ROME — After Spanish Cardinal Francisco Álvarez Martínez died at the age of 96, Pope Francis offered his condolences to the Archdiocese of Toledo at the loss of a “devoted pastor who, for years and with fidelity, gave his life to the service of God and the church.”
The cardinal died Jan. 5 at a hospital in Madrid.
In announcing the cardinal’s death, the current archbishop of Toledo, Archbishop Francisco Cerro Chaves, described his predecessor as the “118th successor of the apostles in this see,” reflecting the tradition that holds the diocese was founded by the Apostle James in the first century. The archdiocese is Spain’s primatial see.
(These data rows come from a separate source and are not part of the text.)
(** The days a strip of [span] cells has. *)
Definition in_span (now : DateTime) span d : Prop := date_naive now - span < d.

Lemma span_start now span d : in_span now span d → now - days span < day_start_utc d.
Proof.
  unfold in_span, date_naive, days, day_start_utc. assert (0 < DAY) as HD by done. revert HD.
  generalize DAY. intros D HD Hd. pose proof (Z.div_mod now D). pose proof (Z.mod_pos_bound now D HD). nia.
Qed.

Lemma touches_in_span now span w d :
  in_span now span d →
  touches now span w d =
    (PaintWindowRow.started_at w <? day_start_utc (d + 1))
    && (day_start_utc d <? Z.min (default now (PaintWindowRow.ended_at w)) now).
Proof.
  intros Hd%span_start. unfold touches. f_equal.
  assert (day_start_utc d < day_start_utc (d + 1)) by (unfold day_start_utc; assert (0 < DAY) by done; nia).
  apply Bool.eq_iff_eq_true. rewrite !Z.ltb_lt. lia.
Qed.

(** An incident of the component paints a day whatever strip asks. *)
Definition paints (org : OrgId) id (now : DateTime) d (i : IncidentTableRow.t) : bool :=
  org_eqb (IncidentTableRow.org_id i) org && bool_decide (IncidentTableRow.target_id i = id)
  && (String.eqb (IncidentTableRow.origin i) "monitor" || is_public i) && IncidentTableRow.counts_as_downtime i
  && (IncidentTableRow.started_at i <? day_start_utc (d + 1))
  && (day_start_utc d <? Z.min (default now (IncidentTableRow.ended_at i)) now).

Lemma paint_windows_worst t org now ids span id d o :
  id ∈ ids → in_span now span d →
  is_worst PaintWindowRow.impact (λ w, bool_decide (PaintWindowRow.target_id w = id) && touches now span w d)
    (load_paint_windows t org now ids span) o →
  is_worst (PaintWindowRow.impact ∘ paint_row) (paints org id now d) (incidents t) o.
Proof.
  intros Hid Hd. unfold load_paint_windows. destruct ids as [|id0 ids]; [by apply not_elem_of_nil in Hid|].
  rewrite is_worst_filter_fmap. apply is_worst_ext. intros i _. rewrite touches_in_span by done.
  unfold of_page, paints. simpl PaintWindowRow.target_id. simpl PaintWindowRow.started_at.
  simpl PaintWindowRow.ended_at. unfold any_of.
  destruct (decide (IncidentTableRow.target_id i = id)) as [->|Hne];
    [|rewrite (bool_decide_eq_false_2 (IncidentTableRow.target_id i = id)) by done; by rewrite !andb_false_r].
  rewrite (bool_decide_eq_true_2 (id ∈ id0 :: ids)), (bool_decide_eq_true_2 (id = id)) by done.
  rewrite !andb_true_r, !andb_true_l.
  destruct (day_start_utc d <? _ `min` now) eqn:Hend; [|by rewrite !andb_false_r].
  assert (is_none_or (λ e, now - days span <=? e) (IncidentTableRow.ended_at i) = true) as ->.
  { apply span_start in Hd. destruct (IncidentTableRow.ended_at i) as [e|]; simpl in *; [|done].
    apply Z.ltb_lt in Hend. apply Z.leb_le. lia. }
  by rewrite !andb_true_r.
Qed.

(** *** Checks on record *)
Definition day_key (r : HourRow.t) : Uuid * Z := (HourRow.target_id r, start_of_day (HourRow.hour r)).

Lemma push_new_all {A} `{EqDecision A} (l acc : list A) x :
  x ∈ fold_left push_new l acc ↔ x ∈ l ∨ x ∈ acc.
Proof.
  revert acc. induction l as [|a l IH]; intros acc; cbn [fold_left]; [set_solver|].
  rewrite IH. unfold push_new. case_bool_decide; set_solver.
Qed.

Lemma midnight_date d : date_naive (ts_to_datetime (d * 86400)) = d.
Proof.
  unfold date_naive, ts_to_datetime, seconds, DAY, seconds.
  replace (d * 86400 * NANOS) with (d * (86400 * NANOS)) by lia. apply Z.div_mul. done.
Qed.

(** The checks of one component on one day. *)
Definition day_rows (org : OrgId) id (now : DateTime) d (r : HourRow.t) : bool :=
  org_eqb (HourRow.org_id r) org && bool_decide (HourRow.target_id r = id)
  && (HourRow.hour r / 86400 =? d) && (HourRow.hour r <? now / NANOS).

Lemma presence_has_checks t org now ids span id d :
  id ∈ ids → in_span now span d →
  has_checks id (load_day_presence t org ids now span) d =
    (0 <? sumZ (HourRow.total_checks <$> List.filter (day_rows org id now d) (check_results_1h t))).
Proof.
  intros Hid Hd. unfold load_day_presence. destruct ids as [|id0 ids]; [by apply not_elem_of_nil in Hid|].
  set (ids' := id0 :: ids) in *.
  set (rows := List.filter _ (check_results_1h t)).
  assert (List.filter (λ r, bool_decide (day_key r = (id, d * 86400))) rows
    = List.filter (day_rows org id now d) (check_results_1h t)) as Hrows.
  { unfold rows. rewrite lfilter_lfilter. apply lfilter_ext. intros r _. unfold day_rows, day_key, any_of.
    destruct (decide (HourRow.target_id r = id)) as [Ht|Ht];
      [|rewrite (bool_decide_eq_false_2 (HourRow.target_id r = id)) by done;
        rewrite (bool_decide_eq_false_2 ((_, _) = _)) by congruence; by rewrite ?andb_false_r].
    rewrite (bool_decide_eq_true_2 (HourRow.target_id r = id)), (bool_decide_eq_true_2 (_ ∈ ids')) by (by rewrite ?Ht).
    rewrite Ht. unfold start_of_day.
    destruct (Z.eqb_spec (HourRow.hour r / 86400) d) as [Hh|Hh];
      [|rewrite (bool_decide_eq_false_2 ((_, _) = _)) by (intros [=]; lia); by rewrite ?andb_false_r].
    rewrite Hh, (bool_decide_eq_true_2 ((_, _) = _)) by done.
    assert (((now - days span) / NANOS <=? HourRow.hour r) = true) as ->; [|by rewrite ?andb_true_r].
    apply Z.leb_le. apply span_start in Hd. unfold day_start_utc, DAY, seconds in Hd.
    transitivity (d * 86400); [|rewrite <-Hh; pose proof (Z.mul_div_le (HourRow.hour r) 86400); lia].
    apply Z.lt_le_incl, Z.div_lt_upper_bound; [done|]. lia. }
  rewrite <-Hrows. unfold has_checks.
  set (total := λ k, sumZ (HourRow.total_checks <$> List.filter (λ r, bool_decide (day_key r = k)) rows)).
  change (0 <? sumZ _) with (0 <? total (id, d * 86400)).
  apply Bool.eq_iff_eq_true. rewrite existsb_exists. split.
  - intros (r & Hr & [[Ht%bool_decide_eq_true Hpos]%andb_true_iff Hday%Z.eqb_eq]%andb_true_iff).
    apply list_elem_of_In, list_elem_of_fmap in Hr as (k & -> & Hk). simpl in Ht, Hpos, Hday.
    apply push_new_all in Hk as [Hk|Hk]; [|by apply not_elem_of_nil in Hk].
    apply list_elem_of_fmap in Hk as (r & -> & _). simpl in *.
    unfold start_of_day in Hday. rewrite midnight_date in Hday.
    replace (id, d * 86400) with (day_key r) by (unfold day_key, start_of_day; by rewrite Hday, Ht). exact Hpos.
  - intros Hpos. eexists. rewrite <-list_elem_of_In. split.
    + apply list_elem_of_fmap_2, push_new_all. left. instantiate (1 := (id, d * 86400)).
      unfold total in Hpos. destruct (List.filter _ rows) as [|r l] eqn:Hf; [done|].
      assert (r ∈ r :: l) as Hin by left. rewrite <-Hf in Hin.
      apply elem_of_lfilter in Hin as [Hin Hk%bool_decide_eq_true]. rewrite <-Hk.
      by apply (list_elem_of_fmap_2 day_key).
    + simpl. rewrite midnight_date, Z.eqb_refl, bool_decide_refl. unfold total, day_key in Hpos. by rewrite Hpos.
Qed.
Francisco Alvarez Martinez was born near Llanera, Spain, July 14, 1925. He was ordained to the priesthood in 1950 in Oviedo. From 1955 to 1958, he studied canon law at the Pontifical University of Salamanca and he earned his doctorate in canon law in 1962 from the Pontifical University of Comillas.
St. Paul VI named him bishop of Tarazona in 1973 and, in 1976, bishop of Calahorra and La Calzada-Logroño. In 1989 St. John Paul II named him bishop of Orihuela-Alicante and, in 1995, archbishop of Toledo.
St. John Paul inducted him into the College of Cardinals in 2001, at the same consistory where then-Archbishop Jorge Mario Bergoglio was created a cardinal. Cardinal Álvarez retired in 2002 at the age of 77.
His death leaves the College of Cardinals with 214 members, 120 of whom are under the age of 80 and eligible to vote in a conclave to elect a new pope.